**Records from a collection**

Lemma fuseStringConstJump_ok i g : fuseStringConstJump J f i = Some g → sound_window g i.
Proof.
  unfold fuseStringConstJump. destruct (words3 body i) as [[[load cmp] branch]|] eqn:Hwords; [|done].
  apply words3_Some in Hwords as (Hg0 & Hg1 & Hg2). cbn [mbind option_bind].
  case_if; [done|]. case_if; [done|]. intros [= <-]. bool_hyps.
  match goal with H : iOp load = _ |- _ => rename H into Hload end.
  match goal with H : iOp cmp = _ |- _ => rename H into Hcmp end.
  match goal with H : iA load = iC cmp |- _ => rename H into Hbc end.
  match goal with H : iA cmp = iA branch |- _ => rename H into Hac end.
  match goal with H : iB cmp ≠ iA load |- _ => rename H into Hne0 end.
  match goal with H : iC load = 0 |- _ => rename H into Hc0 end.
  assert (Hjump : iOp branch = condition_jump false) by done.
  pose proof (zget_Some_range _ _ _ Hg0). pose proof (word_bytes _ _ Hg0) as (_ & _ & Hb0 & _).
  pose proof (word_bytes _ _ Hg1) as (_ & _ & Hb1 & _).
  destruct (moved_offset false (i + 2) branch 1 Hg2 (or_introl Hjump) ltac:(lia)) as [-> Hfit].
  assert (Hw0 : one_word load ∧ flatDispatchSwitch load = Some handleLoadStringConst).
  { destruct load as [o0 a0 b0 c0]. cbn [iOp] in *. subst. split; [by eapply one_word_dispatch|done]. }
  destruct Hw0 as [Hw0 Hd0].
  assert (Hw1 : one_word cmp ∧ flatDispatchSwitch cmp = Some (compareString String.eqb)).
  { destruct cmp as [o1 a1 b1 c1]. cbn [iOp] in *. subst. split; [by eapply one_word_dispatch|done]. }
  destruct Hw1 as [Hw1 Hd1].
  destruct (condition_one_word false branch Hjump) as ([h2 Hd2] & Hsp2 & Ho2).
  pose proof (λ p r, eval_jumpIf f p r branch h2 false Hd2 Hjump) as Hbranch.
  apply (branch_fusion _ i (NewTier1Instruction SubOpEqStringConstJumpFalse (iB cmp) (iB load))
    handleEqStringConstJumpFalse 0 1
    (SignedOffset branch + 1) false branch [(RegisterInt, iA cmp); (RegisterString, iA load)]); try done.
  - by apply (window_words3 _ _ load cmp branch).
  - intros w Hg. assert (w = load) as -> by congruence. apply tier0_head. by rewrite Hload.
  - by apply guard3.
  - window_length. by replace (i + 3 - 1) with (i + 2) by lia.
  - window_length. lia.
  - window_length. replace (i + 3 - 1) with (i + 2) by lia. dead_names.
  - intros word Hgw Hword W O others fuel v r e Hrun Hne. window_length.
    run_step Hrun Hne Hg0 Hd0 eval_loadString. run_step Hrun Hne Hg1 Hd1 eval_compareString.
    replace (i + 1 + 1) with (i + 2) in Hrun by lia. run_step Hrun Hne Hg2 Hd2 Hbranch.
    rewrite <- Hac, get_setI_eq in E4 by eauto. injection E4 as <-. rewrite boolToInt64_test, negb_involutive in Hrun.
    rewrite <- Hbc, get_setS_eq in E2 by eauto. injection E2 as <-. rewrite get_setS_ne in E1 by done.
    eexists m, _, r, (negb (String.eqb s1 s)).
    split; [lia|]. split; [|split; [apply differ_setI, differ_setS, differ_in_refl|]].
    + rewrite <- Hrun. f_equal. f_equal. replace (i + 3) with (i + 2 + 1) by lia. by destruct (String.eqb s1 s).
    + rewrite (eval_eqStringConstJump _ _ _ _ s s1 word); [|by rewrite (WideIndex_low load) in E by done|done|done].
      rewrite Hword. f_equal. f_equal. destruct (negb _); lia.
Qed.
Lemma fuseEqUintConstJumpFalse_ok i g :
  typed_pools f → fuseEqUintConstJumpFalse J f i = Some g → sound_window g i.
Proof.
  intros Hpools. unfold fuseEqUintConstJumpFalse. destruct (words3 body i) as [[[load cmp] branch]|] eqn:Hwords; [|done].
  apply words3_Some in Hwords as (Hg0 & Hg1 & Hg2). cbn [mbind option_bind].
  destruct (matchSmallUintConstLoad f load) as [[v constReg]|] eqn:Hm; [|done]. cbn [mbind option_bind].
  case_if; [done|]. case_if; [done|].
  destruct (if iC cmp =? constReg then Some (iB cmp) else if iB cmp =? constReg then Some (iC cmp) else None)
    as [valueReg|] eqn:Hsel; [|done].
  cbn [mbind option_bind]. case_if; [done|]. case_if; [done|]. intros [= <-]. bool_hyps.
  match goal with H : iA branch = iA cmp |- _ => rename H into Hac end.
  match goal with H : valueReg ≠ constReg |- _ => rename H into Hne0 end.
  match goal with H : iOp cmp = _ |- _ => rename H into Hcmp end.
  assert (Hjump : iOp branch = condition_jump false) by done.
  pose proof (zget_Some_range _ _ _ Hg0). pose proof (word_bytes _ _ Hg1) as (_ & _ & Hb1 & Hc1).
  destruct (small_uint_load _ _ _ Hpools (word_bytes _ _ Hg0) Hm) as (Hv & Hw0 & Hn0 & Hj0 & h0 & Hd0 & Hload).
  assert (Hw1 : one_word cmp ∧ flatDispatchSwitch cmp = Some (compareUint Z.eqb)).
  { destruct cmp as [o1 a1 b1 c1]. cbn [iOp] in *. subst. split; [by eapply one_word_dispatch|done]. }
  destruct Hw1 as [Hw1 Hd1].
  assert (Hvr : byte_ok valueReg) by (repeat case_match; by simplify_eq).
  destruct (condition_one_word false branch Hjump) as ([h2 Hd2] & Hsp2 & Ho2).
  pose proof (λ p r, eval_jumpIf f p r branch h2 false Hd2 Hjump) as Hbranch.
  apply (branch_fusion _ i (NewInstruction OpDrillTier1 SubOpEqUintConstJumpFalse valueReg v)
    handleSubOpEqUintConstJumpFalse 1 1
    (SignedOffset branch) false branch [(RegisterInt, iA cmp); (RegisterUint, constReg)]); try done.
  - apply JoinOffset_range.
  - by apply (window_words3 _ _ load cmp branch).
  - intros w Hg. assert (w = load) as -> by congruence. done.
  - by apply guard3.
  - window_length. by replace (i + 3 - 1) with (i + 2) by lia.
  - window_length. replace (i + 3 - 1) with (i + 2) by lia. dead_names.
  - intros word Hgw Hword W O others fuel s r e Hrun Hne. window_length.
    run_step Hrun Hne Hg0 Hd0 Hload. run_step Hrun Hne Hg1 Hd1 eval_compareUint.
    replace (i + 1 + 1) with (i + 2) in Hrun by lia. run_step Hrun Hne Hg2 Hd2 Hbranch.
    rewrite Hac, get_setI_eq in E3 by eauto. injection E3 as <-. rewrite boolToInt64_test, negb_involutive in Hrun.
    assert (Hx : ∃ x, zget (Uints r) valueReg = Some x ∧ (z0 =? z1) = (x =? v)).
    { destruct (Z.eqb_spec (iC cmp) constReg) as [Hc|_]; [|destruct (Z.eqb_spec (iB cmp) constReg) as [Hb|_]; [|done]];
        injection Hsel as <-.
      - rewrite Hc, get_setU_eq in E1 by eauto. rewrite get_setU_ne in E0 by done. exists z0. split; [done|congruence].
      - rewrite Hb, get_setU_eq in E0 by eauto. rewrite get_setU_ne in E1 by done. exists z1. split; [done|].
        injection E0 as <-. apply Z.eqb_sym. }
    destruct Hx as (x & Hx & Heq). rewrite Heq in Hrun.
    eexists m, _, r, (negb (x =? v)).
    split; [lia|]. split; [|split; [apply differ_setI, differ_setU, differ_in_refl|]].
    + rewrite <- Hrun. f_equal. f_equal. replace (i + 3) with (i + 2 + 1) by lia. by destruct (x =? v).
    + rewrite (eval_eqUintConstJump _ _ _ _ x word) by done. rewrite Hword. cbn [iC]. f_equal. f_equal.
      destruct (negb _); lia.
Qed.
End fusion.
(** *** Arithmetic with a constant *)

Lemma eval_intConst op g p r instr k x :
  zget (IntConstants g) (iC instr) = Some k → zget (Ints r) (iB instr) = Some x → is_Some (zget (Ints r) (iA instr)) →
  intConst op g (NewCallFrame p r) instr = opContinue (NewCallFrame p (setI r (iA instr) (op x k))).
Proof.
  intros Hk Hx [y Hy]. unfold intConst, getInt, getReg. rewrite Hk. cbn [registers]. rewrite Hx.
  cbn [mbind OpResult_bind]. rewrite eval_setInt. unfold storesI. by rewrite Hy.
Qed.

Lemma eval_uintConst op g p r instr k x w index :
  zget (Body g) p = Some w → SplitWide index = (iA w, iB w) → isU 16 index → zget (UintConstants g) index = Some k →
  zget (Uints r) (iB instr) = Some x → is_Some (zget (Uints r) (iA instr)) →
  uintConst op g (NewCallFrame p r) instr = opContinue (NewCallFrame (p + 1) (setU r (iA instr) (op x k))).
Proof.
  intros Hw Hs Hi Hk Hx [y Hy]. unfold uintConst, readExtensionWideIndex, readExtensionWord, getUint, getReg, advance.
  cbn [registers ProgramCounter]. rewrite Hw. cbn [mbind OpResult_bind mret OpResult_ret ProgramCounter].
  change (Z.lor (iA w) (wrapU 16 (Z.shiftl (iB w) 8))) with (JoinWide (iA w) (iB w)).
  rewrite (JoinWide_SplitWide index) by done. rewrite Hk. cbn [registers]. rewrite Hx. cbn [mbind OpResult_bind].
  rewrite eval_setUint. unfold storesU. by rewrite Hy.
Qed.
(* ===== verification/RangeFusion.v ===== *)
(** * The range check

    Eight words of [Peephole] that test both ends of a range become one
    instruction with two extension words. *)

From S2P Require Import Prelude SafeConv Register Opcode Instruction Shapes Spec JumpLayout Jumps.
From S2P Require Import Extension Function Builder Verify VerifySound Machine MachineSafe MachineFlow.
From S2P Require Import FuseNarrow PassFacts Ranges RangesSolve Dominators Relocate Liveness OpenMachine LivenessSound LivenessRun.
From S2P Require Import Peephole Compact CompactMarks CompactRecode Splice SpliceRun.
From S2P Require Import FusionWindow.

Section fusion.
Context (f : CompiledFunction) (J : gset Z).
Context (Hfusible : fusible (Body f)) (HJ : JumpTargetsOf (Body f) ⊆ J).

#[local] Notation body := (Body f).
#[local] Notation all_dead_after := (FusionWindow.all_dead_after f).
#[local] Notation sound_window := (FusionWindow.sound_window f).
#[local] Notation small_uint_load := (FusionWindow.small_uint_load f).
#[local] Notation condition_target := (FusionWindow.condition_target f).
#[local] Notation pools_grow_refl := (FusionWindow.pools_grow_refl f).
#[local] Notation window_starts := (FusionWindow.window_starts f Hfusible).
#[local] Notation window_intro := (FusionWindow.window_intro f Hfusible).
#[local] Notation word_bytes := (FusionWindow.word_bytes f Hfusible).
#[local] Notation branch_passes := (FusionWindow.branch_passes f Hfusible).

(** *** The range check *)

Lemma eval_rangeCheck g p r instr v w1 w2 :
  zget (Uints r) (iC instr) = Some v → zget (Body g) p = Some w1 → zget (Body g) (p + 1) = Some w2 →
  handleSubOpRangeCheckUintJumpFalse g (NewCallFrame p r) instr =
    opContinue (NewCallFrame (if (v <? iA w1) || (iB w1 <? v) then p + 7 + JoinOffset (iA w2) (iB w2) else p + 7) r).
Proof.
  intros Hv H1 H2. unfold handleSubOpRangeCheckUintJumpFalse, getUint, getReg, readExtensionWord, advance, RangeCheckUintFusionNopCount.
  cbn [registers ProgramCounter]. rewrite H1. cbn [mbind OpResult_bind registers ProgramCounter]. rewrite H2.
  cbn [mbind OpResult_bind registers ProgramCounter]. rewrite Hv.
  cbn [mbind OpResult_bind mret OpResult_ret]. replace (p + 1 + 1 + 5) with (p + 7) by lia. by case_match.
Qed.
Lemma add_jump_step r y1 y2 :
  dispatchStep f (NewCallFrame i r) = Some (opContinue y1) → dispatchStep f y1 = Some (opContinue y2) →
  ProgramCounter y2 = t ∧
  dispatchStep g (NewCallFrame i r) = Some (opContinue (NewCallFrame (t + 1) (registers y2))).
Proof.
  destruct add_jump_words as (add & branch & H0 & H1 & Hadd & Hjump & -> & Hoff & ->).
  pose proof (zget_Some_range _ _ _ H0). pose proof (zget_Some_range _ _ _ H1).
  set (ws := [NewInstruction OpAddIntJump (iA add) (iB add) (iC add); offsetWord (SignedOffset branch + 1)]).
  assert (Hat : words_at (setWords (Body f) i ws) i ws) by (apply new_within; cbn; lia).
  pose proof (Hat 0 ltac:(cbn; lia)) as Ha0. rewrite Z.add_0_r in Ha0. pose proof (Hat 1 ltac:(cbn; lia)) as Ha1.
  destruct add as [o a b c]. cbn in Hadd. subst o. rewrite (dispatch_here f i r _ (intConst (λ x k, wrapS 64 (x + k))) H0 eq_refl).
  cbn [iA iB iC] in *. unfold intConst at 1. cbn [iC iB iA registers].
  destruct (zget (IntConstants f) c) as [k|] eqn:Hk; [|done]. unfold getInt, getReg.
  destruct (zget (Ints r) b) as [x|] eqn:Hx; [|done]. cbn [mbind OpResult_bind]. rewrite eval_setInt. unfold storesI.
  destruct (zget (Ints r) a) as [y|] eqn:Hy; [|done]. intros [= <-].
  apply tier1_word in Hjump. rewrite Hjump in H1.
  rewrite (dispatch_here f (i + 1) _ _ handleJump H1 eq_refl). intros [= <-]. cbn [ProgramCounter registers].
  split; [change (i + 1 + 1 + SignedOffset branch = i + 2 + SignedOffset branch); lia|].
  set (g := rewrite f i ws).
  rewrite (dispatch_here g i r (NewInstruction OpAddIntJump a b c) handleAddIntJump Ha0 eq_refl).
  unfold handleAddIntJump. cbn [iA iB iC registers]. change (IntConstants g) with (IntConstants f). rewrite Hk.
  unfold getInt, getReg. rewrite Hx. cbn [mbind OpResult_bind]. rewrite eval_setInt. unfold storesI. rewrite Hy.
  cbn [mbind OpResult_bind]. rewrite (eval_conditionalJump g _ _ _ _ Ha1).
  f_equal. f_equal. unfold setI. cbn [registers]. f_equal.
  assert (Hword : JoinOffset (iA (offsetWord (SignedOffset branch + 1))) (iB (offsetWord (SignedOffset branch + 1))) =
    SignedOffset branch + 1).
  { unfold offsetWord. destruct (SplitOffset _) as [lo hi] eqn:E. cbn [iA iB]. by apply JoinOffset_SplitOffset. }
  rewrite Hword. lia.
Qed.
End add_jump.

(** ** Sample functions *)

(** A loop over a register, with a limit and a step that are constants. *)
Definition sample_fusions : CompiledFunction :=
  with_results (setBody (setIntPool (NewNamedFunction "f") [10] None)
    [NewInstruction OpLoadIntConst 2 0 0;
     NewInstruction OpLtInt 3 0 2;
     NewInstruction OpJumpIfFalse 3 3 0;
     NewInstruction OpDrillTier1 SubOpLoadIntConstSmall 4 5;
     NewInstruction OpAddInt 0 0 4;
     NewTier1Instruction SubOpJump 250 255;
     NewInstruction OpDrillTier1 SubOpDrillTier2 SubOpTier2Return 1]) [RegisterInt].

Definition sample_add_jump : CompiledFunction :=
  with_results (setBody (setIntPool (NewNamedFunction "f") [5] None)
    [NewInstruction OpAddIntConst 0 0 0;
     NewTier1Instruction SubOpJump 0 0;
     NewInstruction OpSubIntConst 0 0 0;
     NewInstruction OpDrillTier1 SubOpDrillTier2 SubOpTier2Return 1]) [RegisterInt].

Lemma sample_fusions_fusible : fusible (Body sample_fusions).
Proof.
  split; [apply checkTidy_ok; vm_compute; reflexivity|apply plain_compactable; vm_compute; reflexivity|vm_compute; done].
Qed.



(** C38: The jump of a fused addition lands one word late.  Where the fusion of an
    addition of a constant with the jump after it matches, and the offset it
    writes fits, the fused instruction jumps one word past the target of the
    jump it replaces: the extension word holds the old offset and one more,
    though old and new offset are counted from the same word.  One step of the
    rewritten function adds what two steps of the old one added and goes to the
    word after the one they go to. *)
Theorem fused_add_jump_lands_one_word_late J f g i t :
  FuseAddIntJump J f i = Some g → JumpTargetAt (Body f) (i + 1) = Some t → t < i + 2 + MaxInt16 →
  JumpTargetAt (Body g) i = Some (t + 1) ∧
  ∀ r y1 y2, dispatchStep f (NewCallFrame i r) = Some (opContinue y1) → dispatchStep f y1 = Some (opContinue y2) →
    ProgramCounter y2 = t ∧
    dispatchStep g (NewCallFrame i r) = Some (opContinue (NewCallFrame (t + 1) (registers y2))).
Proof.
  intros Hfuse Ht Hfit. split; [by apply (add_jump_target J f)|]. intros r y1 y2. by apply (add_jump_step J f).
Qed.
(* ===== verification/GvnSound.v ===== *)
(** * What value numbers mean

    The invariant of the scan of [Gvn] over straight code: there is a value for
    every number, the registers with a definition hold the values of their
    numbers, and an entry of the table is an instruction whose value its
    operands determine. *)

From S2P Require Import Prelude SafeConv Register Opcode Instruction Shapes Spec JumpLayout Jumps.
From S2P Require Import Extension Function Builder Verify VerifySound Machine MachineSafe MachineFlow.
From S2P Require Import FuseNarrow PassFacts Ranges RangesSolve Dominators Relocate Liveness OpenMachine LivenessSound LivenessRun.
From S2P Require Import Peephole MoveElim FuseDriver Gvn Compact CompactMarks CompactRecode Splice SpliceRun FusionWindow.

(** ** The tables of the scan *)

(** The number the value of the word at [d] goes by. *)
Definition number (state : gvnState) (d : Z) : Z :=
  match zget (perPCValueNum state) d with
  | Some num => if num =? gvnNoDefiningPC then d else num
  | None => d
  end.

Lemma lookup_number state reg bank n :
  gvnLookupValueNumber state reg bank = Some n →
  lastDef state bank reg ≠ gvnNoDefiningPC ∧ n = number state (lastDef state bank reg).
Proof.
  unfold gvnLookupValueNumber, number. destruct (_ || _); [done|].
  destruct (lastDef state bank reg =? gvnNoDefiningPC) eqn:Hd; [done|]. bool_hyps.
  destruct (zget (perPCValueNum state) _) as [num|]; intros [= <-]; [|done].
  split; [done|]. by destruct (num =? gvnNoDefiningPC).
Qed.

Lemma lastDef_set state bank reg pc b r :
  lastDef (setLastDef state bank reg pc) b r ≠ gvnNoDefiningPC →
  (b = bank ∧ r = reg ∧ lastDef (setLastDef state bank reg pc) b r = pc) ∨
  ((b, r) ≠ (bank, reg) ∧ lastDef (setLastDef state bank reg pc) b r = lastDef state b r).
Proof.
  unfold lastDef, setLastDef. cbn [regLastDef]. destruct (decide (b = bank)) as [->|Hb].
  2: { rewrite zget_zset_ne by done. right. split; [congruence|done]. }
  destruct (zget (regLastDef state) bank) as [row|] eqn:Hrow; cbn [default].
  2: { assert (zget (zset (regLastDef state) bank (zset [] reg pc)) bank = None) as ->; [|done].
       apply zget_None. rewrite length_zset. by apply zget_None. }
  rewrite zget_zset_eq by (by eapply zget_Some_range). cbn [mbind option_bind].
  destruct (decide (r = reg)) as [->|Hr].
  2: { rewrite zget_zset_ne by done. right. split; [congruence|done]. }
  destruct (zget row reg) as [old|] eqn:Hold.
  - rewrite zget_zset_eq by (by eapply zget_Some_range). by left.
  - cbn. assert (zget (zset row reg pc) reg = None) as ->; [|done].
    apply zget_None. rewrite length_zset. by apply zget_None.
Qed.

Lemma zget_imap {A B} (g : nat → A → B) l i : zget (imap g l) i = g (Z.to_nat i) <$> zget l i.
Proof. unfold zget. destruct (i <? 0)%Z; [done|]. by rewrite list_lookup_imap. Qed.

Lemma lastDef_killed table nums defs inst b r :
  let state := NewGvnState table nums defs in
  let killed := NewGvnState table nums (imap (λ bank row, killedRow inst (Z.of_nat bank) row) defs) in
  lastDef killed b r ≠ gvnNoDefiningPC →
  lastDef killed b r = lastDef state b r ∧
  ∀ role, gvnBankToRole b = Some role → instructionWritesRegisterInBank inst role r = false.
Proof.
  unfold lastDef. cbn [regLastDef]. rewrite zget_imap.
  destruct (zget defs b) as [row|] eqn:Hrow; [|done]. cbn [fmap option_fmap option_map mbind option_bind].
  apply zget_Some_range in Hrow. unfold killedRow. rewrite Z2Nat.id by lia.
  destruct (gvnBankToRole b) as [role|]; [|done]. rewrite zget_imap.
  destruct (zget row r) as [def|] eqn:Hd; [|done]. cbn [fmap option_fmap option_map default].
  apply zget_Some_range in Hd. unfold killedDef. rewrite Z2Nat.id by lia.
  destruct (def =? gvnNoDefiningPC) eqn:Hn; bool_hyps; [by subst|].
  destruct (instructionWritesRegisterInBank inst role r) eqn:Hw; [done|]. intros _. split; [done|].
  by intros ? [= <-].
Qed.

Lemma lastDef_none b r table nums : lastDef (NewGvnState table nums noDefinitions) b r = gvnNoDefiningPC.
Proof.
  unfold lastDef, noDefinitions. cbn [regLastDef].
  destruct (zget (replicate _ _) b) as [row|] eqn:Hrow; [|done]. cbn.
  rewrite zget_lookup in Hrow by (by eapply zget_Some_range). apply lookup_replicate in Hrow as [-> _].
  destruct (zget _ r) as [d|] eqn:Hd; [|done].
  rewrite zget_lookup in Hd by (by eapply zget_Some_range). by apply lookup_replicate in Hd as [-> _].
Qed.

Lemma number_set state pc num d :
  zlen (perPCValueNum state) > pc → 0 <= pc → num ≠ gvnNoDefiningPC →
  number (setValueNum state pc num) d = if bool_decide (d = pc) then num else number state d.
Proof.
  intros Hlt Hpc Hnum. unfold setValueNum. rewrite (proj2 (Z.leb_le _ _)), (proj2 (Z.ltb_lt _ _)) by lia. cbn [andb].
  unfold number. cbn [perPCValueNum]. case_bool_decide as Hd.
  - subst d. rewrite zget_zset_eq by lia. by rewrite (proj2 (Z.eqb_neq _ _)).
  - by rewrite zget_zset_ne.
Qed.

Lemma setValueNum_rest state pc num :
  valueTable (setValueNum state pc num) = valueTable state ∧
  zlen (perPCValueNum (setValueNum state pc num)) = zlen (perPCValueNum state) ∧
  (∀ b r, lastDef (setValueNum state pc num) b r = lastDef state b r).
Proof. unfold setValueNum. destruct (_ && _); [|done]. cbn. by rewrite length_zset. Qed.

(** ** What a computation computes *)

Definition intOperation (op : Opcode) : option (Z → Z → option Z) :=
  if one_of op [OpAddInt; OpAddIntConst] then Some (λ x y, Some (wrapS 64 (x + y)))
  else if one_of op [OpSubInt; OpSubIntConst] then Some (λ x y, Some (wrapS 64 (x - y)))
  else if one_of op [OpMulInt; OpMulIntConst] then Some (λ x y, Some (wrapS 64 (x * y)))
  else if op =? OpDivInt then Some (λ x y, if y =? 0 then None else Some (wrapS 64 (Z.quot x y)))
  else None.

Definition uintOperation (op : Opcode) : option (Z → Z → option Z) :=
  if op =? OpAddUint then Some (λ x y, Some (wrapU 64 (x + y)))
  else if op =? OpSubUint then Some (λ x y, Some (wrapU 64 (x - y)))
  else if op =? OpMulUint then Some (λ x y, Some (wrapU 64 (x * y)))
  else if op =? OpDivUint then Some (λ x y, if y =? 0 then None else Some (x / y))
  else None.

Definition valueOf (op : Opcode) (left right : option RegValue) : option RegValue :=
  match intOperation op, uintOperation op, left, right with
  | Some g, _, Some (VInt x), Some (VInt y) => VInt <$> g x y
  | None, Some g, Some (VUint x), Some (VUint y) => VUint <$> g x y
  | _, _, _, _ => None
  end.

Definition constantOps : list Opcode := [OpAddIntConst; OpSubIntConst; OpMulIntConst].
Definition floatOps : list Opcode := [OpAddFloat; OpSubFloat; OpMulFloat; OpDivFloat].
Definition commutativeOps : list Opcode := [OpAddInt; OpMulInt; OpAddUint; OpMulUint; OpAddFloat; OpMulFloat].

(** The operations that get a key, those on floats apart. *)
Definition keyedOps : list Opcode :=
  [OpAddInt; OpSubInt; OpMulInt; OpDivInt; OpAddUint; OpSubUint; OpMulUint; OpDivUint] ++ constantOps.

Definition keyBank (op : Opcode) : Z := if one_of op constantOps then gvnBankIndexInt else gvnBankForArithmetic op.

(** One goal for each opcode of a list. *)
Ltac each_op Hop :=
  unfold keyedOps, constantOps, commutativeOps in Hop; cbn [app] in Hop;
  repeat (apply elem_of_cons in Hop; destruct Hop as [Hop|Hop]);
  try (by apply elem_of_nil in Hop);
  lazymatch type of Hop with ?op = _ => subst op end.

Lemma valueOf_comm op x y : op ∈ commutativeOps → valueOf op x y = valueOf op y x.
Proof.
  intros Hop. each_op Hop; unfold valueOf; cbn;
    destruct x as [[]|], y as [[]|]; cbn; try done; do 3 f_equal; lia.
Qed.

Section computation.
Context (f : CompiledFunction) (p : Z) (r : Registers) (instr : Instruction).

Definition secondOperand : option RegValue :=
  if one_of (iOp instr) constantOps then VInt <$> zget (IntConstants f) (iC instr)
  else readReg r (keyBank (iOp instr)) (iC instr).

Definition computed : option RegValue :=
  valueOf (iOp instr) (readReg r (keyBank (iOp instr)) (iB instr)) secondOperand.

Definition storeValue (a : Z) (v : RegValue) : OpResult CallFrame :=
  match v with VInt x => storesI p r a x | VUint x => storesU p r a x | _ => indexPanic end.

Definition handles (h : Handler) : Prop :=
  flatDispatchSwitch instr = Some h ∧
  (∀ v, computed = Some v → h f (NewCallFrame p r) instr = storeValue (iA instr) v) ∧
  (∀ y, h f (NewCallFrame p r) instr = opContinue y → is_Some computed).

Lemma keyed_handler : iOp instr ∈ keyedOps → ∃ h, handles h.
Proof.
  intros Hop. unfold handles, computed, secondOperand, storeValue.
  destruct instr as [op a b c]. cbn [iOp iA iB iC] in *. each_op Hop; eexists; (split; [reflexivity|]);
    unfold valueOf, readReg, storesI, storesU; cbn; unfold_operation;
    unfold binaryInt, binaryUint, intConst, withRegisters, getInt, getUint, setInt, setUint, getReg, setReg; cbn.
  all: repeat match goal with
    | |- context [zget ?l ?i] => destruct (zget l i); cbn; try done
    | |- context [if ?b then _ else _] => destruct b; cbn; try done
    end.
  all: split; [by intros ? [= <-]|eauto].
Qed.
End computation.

**WHAT YOU WILL DO**
Give again exactly, and only, the lines above starting at the one with "set (g := rewrite f i ws)." and ending at the one with "unfold handleAddIntJump. cbn".

**RESULT**
  set (g := rewrite f i ws).
  rewrite (dispatch_here g i r (NewInstruction OpAddIntJump a b c) handleAddIntJump Ha0 eq_refl).
  unfold handleAddIntJump. cbn [iA iB iC registers]. change (IntConstants g) with (IntConstants f). rewrite Hk.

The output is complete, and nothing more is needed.